Many Iraqis have long complained about government forces, accusing the post-2003 invasion authorities of being as abusive and corrupt as the regime of the deposed president Saddam Hussein. The documents released by WikiLeaks not only appear to confirm the continued widespread use of torture, but also point to complicity by US forces, who failed to prevent it.
That has only added to the sense of outrage among some Iraqis against both US and Iraqi troops. Even some of those who have been supportive of the US presence say they are now disillusioned because they had believed the Americans restrained Iraqi troops. The WikiLeaks documents show that reports of Iraqi torture made by rank-and-file US soldiers were not investigated by the US military.
Manfred Nowak, the UN's special rapporteur on torture, said the US president, Barack Obama, should examine the claims against American troops.
"There is an obligation to investigate whenever there are credible allegations torture has happened - and these allegations are more than credible - and then it is up to the courts," he said.
Mohammad Qassim, a resident of Zafarinyah, south of Baghdad, said the WikiLeaks revelations make him want to seek revenge. He said two of his adult sons were killed in the kitchen of his home during a night raid by Iraqi and US forces last year. Mr Qassim has always maintained the deaths were murder, despite official denials.
Although his case does not appear to be mentioned in the leaked files, he said the documents proved Iraq's forces were out of control.
"People didn't believe me when I told them what had happened, but now maybe they will," he said.
Other families who lost loved ones said the US military files had confirmed their worst fears. Khalid Ferhan, from Taji, has not been able to find his brother since he was arrested by a joint Iraqi-US force in 2008.
"I still don't know if he is alive or dead," he said.
In Baghdad, Rasim al Marwani, a senior member of the anti-US Sadrist movement, said the American military files confirmed that "a river of blood" had been flowing in Iraq.
"We have been saying this for the past seven years," he said.
The US authorities had consistently denied keeping track of Iraqi casualties, something the classified files show was not the case.

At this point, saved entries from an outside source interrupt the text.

(** Strictly ascending order of two results by their sort key. *)
Definition score_lt (a b : SearchResult) : Prop :=
  KeyOrder.lt (priority_score a) (priority_score b).

End Strict.

(** A hit with page metadata. *)
Definition ex_hit_dated (link title : string) (meta : pyval) : pyval :=
  PyDict [ ("title", PyStr title); ("link", PyStr link); ("snippet", PyStr "");
           ("pagemap", meta) ].

Module Dates.

(** A value a field declared [Optional[str]] accepts. *)
Definition text_or_none (v : pyval) : bool :=
  match v with
  | PyNone | PyStr _ => true
  | _ => false
  end.

End Dates.

(** A backend whose one hit carries a number as its date. *)
Definition ex_backend_numeric_date (_ : SearchParams) : backend_reply :=
  Payload (PyDict [ ("items", PyList
    [ ex_hit_dated "https://argo.ucsd.edu/about" "About Argo"
        (PyDict [ ("metatags", PyList [ PyDict [ ("date", PyNum true) ] ]) ]) ]) ]).

Module Shadow.

(** Patterns of later intents that contain "argo floats", a pattern of the
    first intent. *)
Definition shadowed : list string :=
  [ "status of argo floats in arabian sea"; "nearest argo floats to"; "find argo floats" ].

End Shadow.

Module AdkTexts.

(** The four texts the chat endpoint of api_adk.py can answer with. *)
Definition canned : list string :=
  [ Adk.overview_text; Adk.indian_ocean_text; Adk.data_access_text;
    Adk.nearest_floats_text ].

(** The answer of the chat endpoint for a query classified as [intent]. *)
Definition answer_for (now intent query : string) : Adk.FloatChatResponse :=
  Adk.mkFloatChatResponse (Adk.response_text intent query) intent
    (Some [ "argo.ucsd.edu"; "ocean-ops.org" ]) now.

End AdkTexts.

Module Sidebar.


End Sidebar.

Definition ex_sources : list (gmap string string) :=
  [ {[ "domain" := "argo.ucsd.edu"; "title" := "About Argo" ]};
    {[ "title" := "untitled" ]};
    {[ "domain" := "incois.gov.in" ]};
    {[ "domain" := "argo.ucsd.edu"; "title" := "Argo data" ]} ].

Definition ex_rows : list (list pyval) :=
  [ [ PyStr "5906123"; PyStr "Arabian Sea"; PyStr "extra" ];
    [ PyStr "2902745" ] ].

(** ** The HTTP exchange behind a request *)

Module Http.

(** What [requests.get] meets: no response at all (connection error,
    timeout), or a response with its status code and its body, decoded
    where the body is JSON. *)
Inductive exchange : Type :=
  | NoResponse
  | Response (status_code : Z) (body : option pyval).

(** [Response.raise_for_status] of requests: [HTTPError] for the client
    and server error codes, 400 to 599, and nothing for any other code. *)
Definition raise_for_status (status_code : Z) : res unit :=
  if (400 <=? status_code) && (status_code <? 600)
  then Raise RequestException
  else Ok tt.

(** The exchange as [search] meets it: [requests.get], then
    [raise_for_status], then [response.json()]. *)
Definition reply_of (e : exchange) : backend_reply :=
  match e with
  | NoResponse => GetRaises
  | Response status_code body =>
      match raise_for_status status_code, body with
      | Raise _, _ => StatusRaises
      | Ok _, None => JsonRaises
      | Ok _, Some data => Payload data
      end
  end.

End Http.

Module Failure.

Definition non_2xx (status_code : Z) : Prop := ¬ (200 ≤ status_code ≤ 299).

(** The body cannot be read: it is not JSON, or the parsing code raises
    on it. *)
Definition unreadable (netloc : string → res string) (body : option pyval) : Prop :=
  match body with
  | None => True
  | Some data => raises (Search.payload_results netloc data)
  end.

(** The failures as the specification lists them: network error, a status
    outside 200..299, malformed payload. *)
Definition as_specified (netloc : string → res string) (e : Http.exchange) : Prop :=
  match e with
  | Http.NoResponse => True
  | Http.Response status_code body => non_2xx status_code ∨ unreadable netloc body
  end.

(** The failures of the [try] block: something in it raises. *)
Definition raised (netloc : string → res string) (e : Http.exchange) : Prop :=
  match e with
  | Http.NoResponse => True
  | Http.Response status_code body =>
      400 ≤ status_code < 600 ∨ unreadable netloc body
  end.
(** * Kea icon background removal: a model of [remove_backgrounds.py]

    The script walks over a fixed list of three icon file names, reads every
    icon that exists below [public/], hands its bytes to [rembg.remove] and
    stores the answer below [public/transparent/].

    The script is embedded as a program in a small monad that threads the
    filesystem, collects the observable operations in the order in which
    they happen, and stops at the first uncaught exception.

    Modelling choices.
    - The filesystem is a finite map from path strings, exactly as the
      script spells them (relative to the working directory), to nodes: a
      regular file with its permission bits and bytes, or a directory.
      Symbolic links and hard links are not modelled.  The working directory
      and the root directory always exist.
    - [os.path] is [posixpath]; [os.makedirs], [os.mkdir], [os.path.exists],
      [os.path.isdir] and [open] follow CPython on POSIX.
    - [rembg.remove] is a parameter of the development: a function from
      bytes to either an error message (the call raised) or bytes. *)

From Stdlib Require Import Strings.Byte Strings.Ascii Strings.String.
From stdpp Require Import gmap strings list fin_maps.

(** ** Python strings *)

(** [s * n] on a string. *)
Fixpoint str_mul (s : string) (n : nat) : string :=
  match n with
  | O => ""
  | S k => s +:+ str_mul s k
  end.

(** ** [posixpath] *)

Module posixpath.

Definition is_sep (c : ascii) : bool := Ascii.eqb c "/"%char.

Definition nonempty (s : string) : bool :=
  match s with
  | EmptyString => false
  | String _ _ => true
  end.

(** [s.startswith('/')] *)
Definition startswith_sep (s : string) : bool :=
  match s with
  | EmptyString => false
  | String c _ => is_sep c
  end.

(** [s.endswith('/')] *)
Fixpoint endswith_sep (s : string) : bool :=
  match s with
  | EmptyString => false
  | String c EmptyString => is_sep c
  | String _ r => endswith_sep r
  end.

(** [posixpath.join(a, b)] for one component [b]:
    an absolute [b] replaces [a]; otherwise [b] is appended, after a
    separator unless [a] is empty or already ends with one. *)
Definition join (a b : string) : string :=
  if startswith_sep b then b
  else if negb (nonempty a) || endswith_sep a then a +:+ b
  else a +:+ "/" +:+ b.

(** [i = p.rfind('/') + 1; (p[:i], p[i:])] *)
Fixpoint rsplit (p : string) : string * string :=
  match p with
  | EmptyString => ("", "")
  | String c r =>
      let (h, t) := rsplit r in
      if nonempty h || is_sep c then (String c h, t) else ("", String c t)
  end.

(** [s == '/' * len(s)] *)
Fixpoint all_sep (s : string) : bool :=
  match s with
  | EmptyString => true
  | String c r => is_sep c && all_sep r
  end.

(** [s.rstrip('/')] *)
Fixpoint rstrip_sep (s : string) : string :=
  match s with
  | EmptyString => ""
  | String c r =>
      let r' := rstrip_sep r in
      if is_sep c && negb (nonempty r') then "" else String c r'
  end.

(** [posixpath.split(p)] *)
Definition split (p : string) : string * string :=
  let (head, tail) := rsplit p in
  (if nonempty head && negb (all_sep head) then rstrip_sep head else head,
   tail).

Definition basename (p : string) : string := snd (rsplit p).

Definition dirname (p : string) : string := fst (split p).

End posixpath.

(** ** The filesystem and the observable operations *)

Record file_mode := FileMode { readable : bool; writable : bool }.

Inductive node :=
| NFile (mode : file_mode) (content : list byte)
| NDir.

Abbreviation filesystem := (gmap string node).

(** The mode of a file that [open(path, 'wb')] creates. *)
Definition new_file_mode : file_mode := FileMode true true.

Inductive exn :=
| FileNotFoundError (path : string)
| FileExistsError (path : string)
| IsADirectoryError (path : string)
| NotADirectoryError (path : string)
| PermissionError (path : string)
| RembgError (msg : string).

Inductive event :=
| EMkdir (path : string)                       (* a directory was created *)
| EExists (path : string) (answer : bool)      (* os.path.exists *)
| ERead (path : string) (data : list byte)     (* open 'rb' + read *)
| ERemove (data : list byte)                   (* rembg.remove was called *)
| EWrite (path : string) (data : list byte)    (* open 'wb' + write *)
| EPrint (line : string).                      (* print *)

(** ** The monad of scripts *)

Record outcome (A : Type) := Outcome {
  fs_after : filesystem;
  events : list event;
  result : exn + A
}.
Arguments Outcome {A} _ _ _.
Arguments fs_after {A} _.
Arguments events {A} _.
Arguments result {A} _.

Definition M (A : Type) : Type := filesystem → outcome A.

Definition ret {A} (a : A) : M A := λ fs, Outcome fs [] (inr a).

Definition raise {A} (e : exn) : M A := λ fs, Outcome fs [] (inl e).

Definition bind {A B} (m : M A) (k : A → M B) : M B := λ fs,
  let r := m fs in
  match result r with
  | inl e => Outcome (fs_after r) (events r) (inl e)
  | inr a =>
      let r' := k a (fs_after r) in
      Outcome (fs_after r') (events r ++ events r') (result r')
  end.

Definition emit (ev : event) : M unit := λ fs, Outcome fs [ev] (inr tt).

Definition get_fs : M filesystem := λ fs, Outcome fs [] (inr fs).

Definition put_fs (fs' : filesystem) : M unit := λ _, Outcome fs' [] (inr tt).

(** [try: m except FileExistsError: pass] *)
Definition except_FileExistsError_pass (m : M unit) : M unit := λ fs,
  let r := m fs in
  match result r with
  | inl (FileExistsError _) => Outcome (fs_after r) (events r) (inr tt)
  | _ => r
  end.

Declare Scope script_scope.
Delimit Scope script_scope with script.
Notation "x <- m ;; k" := (bind m (λ x, k))
  (at level 100, m at next level, k at level 200, right associativity)
  : script_scope.
Notation "m ;;; k" := (bind m (λ _, k))
  (at level 100, k at level 200, right associativity) : script_scope.
Open Scope script_scope.

(** [for x in xs: body(x)] *)
Fixpoint for_each {A} (xs : list A) (body : A → M unit) : M unit :=
  match xs with
  | [] => ret tt
  | x :: xs' => body x ;;; for_each xs' body
  end.

Definition succeeded {A} (r : outcome A) : Prop := ∃ a, result r = inr a.

(** ** [os], [open] and [print] *)

Definition print (line : string) : M unit := emit (EPrint line).

Module os.

Module path.

Definition join := posixpath.join.

(** [os.path.exists(p)] as a pure query on the filesystem. *)
Definition exists_in (fs : filesystem) (p : string) : bool :=
  match fs !! p with
  | Some _ => true
  | None => false
  end.

Definition isdir_in (fs : filesystem) (p : string) : bool :=
  match fs !! p with
  | Some NDir => true
  | _ => false
  end.

(** [os.path.exists(p)] as called by the script. *)
Definition exists_ (p : string) : M bool :=
  fs <- get_fs ;;
  let b := exists_in fs p in
  emit (EExists p b) ;;; ret b.

End path.

(** The directory that has to exist for an entry [p] to be created:
    the working directory and the root are always there. *)
Definition parent_check (fs : filesystem) (p : string) : option exn :=
  let d := posixpath.dirname p in
  if negb (posixpath.nonempty d) || posixpath.all_sep d then None
  else match fs !! d with
       | Some NDir => None
       | Some (NFile _ _) => Some (NotADirectoryError p)
       | None => Some (FileNotFoundError p)
       end.

(** [os.mkdir(p)] *)
Definition mkdir (p : string) : M unit :=
  fs <- get_fs ;;
  match fs !! p with
  | Some _ => raise (FileExistsError p)
  | None =>
      match parent_check fs p with
      | Some e => raise e
      | None => put_fs (<[p := NDir]> fs) ;;; emit (EMkdir p)
      end
  end.

(** [os.makedirs(name, exist_ok=exist_ok)], CPython's recursion on the
    head of the path; [fuel] bounds the recursion depth. *)
Fixpoint makedirs_rec (fuel : nat) (name : string) (exist_ok : bool)
  : M unit :=
  let (head0, tail0) := posixpath.split name in
  let (head, tail) :=
    if posixpath.nonempty tail0 then (head0, tail0)
    else posixpath.split head0 in
  let create : M unit := λ fs,
    let r := mkdir name fs in
    match result r with
    | inl e =>
        if negb exist_ok || negb (path.isdir_in fs name) then r
        else Outcome (fs_after r) (events r) (inr tt)
    | inr _ => r
    end in
  fs <- get_fs ;;
  if posixpath.nonempty head && posixpath.nonempty tail
     && negb (path.exists_in fs head)
  then
    match fuel with
    | O => create
    | S fuel' =>
        except_FileExistsError_pass (makedirs_rec fuel' head exist_ok) ;;;
        if String.eqb tail "." then ret tt else create
    end
  else create.

Definition makedirs (name : string) (exist_ok : bool) : M unit :=
  makedirs_rec (String.length name) name exist_ok.

End os.

(** [with open(path, 'rb') as f: data = f.read()] *)
Definition read_bytes (path : string) : M (list byte) :=
  fs <- get_fs ;;
  match fs !! path with
  | None => raise (FileNotFoundError path)
  | Some NDir => raise (IsADirectoryError path)
  | Some (NFile mode data) =>
      if readable mode then emit (ERead path data) ;;; ret data
      else raise (PermissionError path)
  end.

(** [open(path, 'wb')]: truncates an existing file or creates a new one;
    the answer is the mode of the open file. *)
Definition open_wb (path : string) : M file_mode :=
  fs <- get_fs ;;
  match fs !! path with
  | Some NDir => raise (IsADirectoryError path)
  | Some (NFile mode _) =>
      if writable mode then put_fs (<[path := NFile mode []]> fs) ;;; ret mode
      else raise (PermissionError path)
  | None =>
      match os.parent_check fs path with
      | Some e => raise e
      | None =>
          put_fs (<[path := NFile new_file_mode []]> fs) ;;; ret new_file_mode
      end
  end.

(** [f.write(data)] and the close at the end of the [with] block. *)
Definition file_write (path : string) (mode : file_mode) (data : list byte)
  : M unit :=
  fs <- get_fs ;;
  put_fs (<[path := NFile mode data]> fs) ;;; emit (EWrite path data).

In fact, US records put the death toll at 109,000 between 2003 and 2009, including more than 15,000 civilian deaths that were previously not reported.
The leaked documents also reveal US fears about Iranian involvement in arming and supporting militias and political groups. Fadila, one of the parties accused of being controlled by Tehran, denied carrying out a pro-Iranian programme in Iraq.
Susan al Sa'ad, a Fadila MP, warned the country would be destabilised by the revelations.
"I expect the security situation will now get worse," she said.